"""

(** * create-tiny-store: the observable cell and the store built on it

    A shallow embedding of [createObservable] and [createStore].

    The JavaScript closures of one observable share the variables
    [state], [debounceId] and [subscribers]; here they are the fields of a
    [cell] living in a heap of cells, and every operation passes the whole
    [world] (heap, host scheduler, console, event trace) along.

    User code handed to the library (value initialisers, setter functions,
    subscribers, the actions factory, the actions themselves) is a [prog]:
    a tree of calls back into the library ending in a return or a throw.
    The interpreter is bounded by fuel: [None] stands for a computation
    that has not finished within the bound. *)

From Stdlib Require Import ZArith NArith Bool String List Lia.
From Stdlib Require Import DecimalString DecimalNat DecimalN DecimalFacts.
From stdpp Require Import base option list.
Import ListNotations.
Local Open Scope string_scope.
Local Open Scope list_scope.
Local Set Warnings "-register-all".

(** ** Values *)

(** The five closures that [createObservable] returns. *)
Inductive method := MGet | MSet | MClear | MSubscribe | MUnsubscribe.

Definition method_eqb (a b : method) : bool :=
  match a, b with
  | MGet, MGet | MSet, MSet | MClear, MClear
  | MSubscribe, MSubscribe | MUnsubscribe, MUnsubscribe => true
  | _, _ => false
  end.

(** JavaScript values.  Numbers are the integers and [NaN]; the model has
    no fractions, infinities or signed zeros.  An object carries its
    reference and a snapshot of its own enumerable properties, in the order
    in which the object lists them; a user function is named by an index into
    the environment of function bodies; [VMethod m c] is the closure [m] of
    the observable at address [c]; [VUnsub k c s] is the [k]-th closure
    [() => unsubscribe(s)] created by [subscribe] of cell [c]. *)
Inductive value :=
| VUndef
| VBool (b : bool)
| VNum (n : Z)
| VNaN
| VStr (s : string)
| VObj (ref : nat) (fields : list (string * value))
| VFun (f : nat)
| VMethod (m : method) (c : nat)
| VUnsub (k : nat) (c : nat) (s : value).

(** [a === b]: primitives by value, objects and functions by reference;
    [NaN] is not [===] to anything, itself included. *)
Definition strict_eq (a b : value) : bool :=
  match a, b with
  | VUndef, VUndef => true
  | VBool x, VBool y => Bool.eqb x y
  | VNum x, VNum y => Z.eqb x y
  | VStr x, VStr y => String.eqb x y
  | VObj r _, VObj r' _ => Nat.eqb r r'
  | VFun f, VFun g => Nat.eqb f g
  | VMethod m c, VMethod m' c' => method_eqb m m' && Nat.eqb c c'
  | VUnsub k _ _, VUnsub k' _ _ => Nat.eqb k k'
  | _, _ => false
  end.

(** SameValueZero, the equality of [Set] membership: [===], except that
    [NaN] is the same value as [NaN]. *)
Definition same_value_zero (a b : value) : bool :=
  match a, b with
  | VNaN, VNaN => true
  | _, _ => strict_eq a b
  end.

(** [typeof v === 'function'] *)
Definition is_function (v : value) : bool :=
  match v with
  | VFun _ | VMethod _ _ | VUnsub _ _ _ => true
  | _ => false
  end.

(** The truthiness test of [if (immediate)]. *)
Definition truthy (v : value) : bool :=
  match v with
  | VUndef => false
  | VBool b => b
  | VNum n => negb (Z.eqb n 0)
  | VNaN => false
  | VStr s => negb (String.eqb s "")
  | _ => true
  end.

(** The i-th actual argument; a missing argument reads as [undefined]. *)
Definition arg (i : nat) (args : list value) : value := nth i args VUndef.

(** ** Objects as property lists *)

Definition props := list (string * value).

(** The property name of the array index [i]. *)
Definition key_of_index (i : nat) : string :=
  NilZero.string_of_uint (Nat.to_uint i).

(** The array index that a property name stands for, if any: a canonical
    decimal numeral below [2^32 - 1]. *)
Definition index_of_key (k : string) : option N :=
  match NilZero.uint_of_string k with
  | Some d =>
      let i := N.of_uint d in
      if String.eqb (NilZero.string_of_uint (N.to_uint i)) k && N.ltb i 4294967295
      then Some i else None
  | None => None
  end.

(** The own properties of a string: its characters under their indices. *)
Fixpoint string_fields (i : nat) (s : string) : props :=
  match s with
  | EmptyString => []
  | String ch s' =>
      (key_of_index i, VStr (String ch EmptyString)) :: string_fields (S i) s'
  end.

(** The own enumerable string-keyed properties that a spread element
    copies: those of an object, the characters of a string, none for any
    other primitive and for a function. *)
Definition own_fields (v : value) : props :=
  match v with
  | VObj _ fs => fs
  | VStr s => string_fields 0 s
  | _ => []
  end.

Definition lookup_field (k : string) (o : props) : option value :=
  match find (fun kv => String.eqb (fst kv) k) o with
  | Some kv => Some (snd kv)
  | None => None
  end.

Definition has_key (k : string) (o : props) : bool :=
  existsb (fun kv => String.eqb (fst kv) k) o.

"""

» Aim of the task
Repeat exactly the lines above, starting with the first line of the records and finishing with the line holding "MSet | MClear, MClear". Add no other line.

» Task solution
(** * create-tiny-store: the observable cell and the store built on it

    A shallow embedding of [createObservable] and [createStore].

    The JavaScript closures of one observable share the variables
    [state], [debounceId] and [subscribers]; here they are the fields of a
    [cell] living in a heap of cells, and every operation passes the whole
    [world] (heap, host scheduler, console, event trace) along.

    User code handed to the library (value initialisers, setter functions,
    subscribers, the actions factory, the actions themselves) is a [prog]:
    a tree of calls back into the library ending in a return or a throw.
    The interpreter is bounded by fuel: [None] stands for a computation
    that has not finished within the bound. *)

From Stdlib Require Import ZArith NArith Bool String List Lia.
From Stdlib Require Import DecimalString DecimalNat DecimalN DecimalFacts.
From stdpp Require Import base option list.
Import ListNotations.
Local Open Scope string_scope.
Local Open Scope list_scope.
Local Set Warnings "-register-all".

(** ** Values *)

(** The five closures that [createObservable] returns. *)
Inductive method := MGet | MSet | MClear | MSubscribe | MUnsubscribe.

Definition method_eqb (a b : method) : bool :=
  match a, b with
  | MGet, MGet | MSet, MSet | MClear, MClear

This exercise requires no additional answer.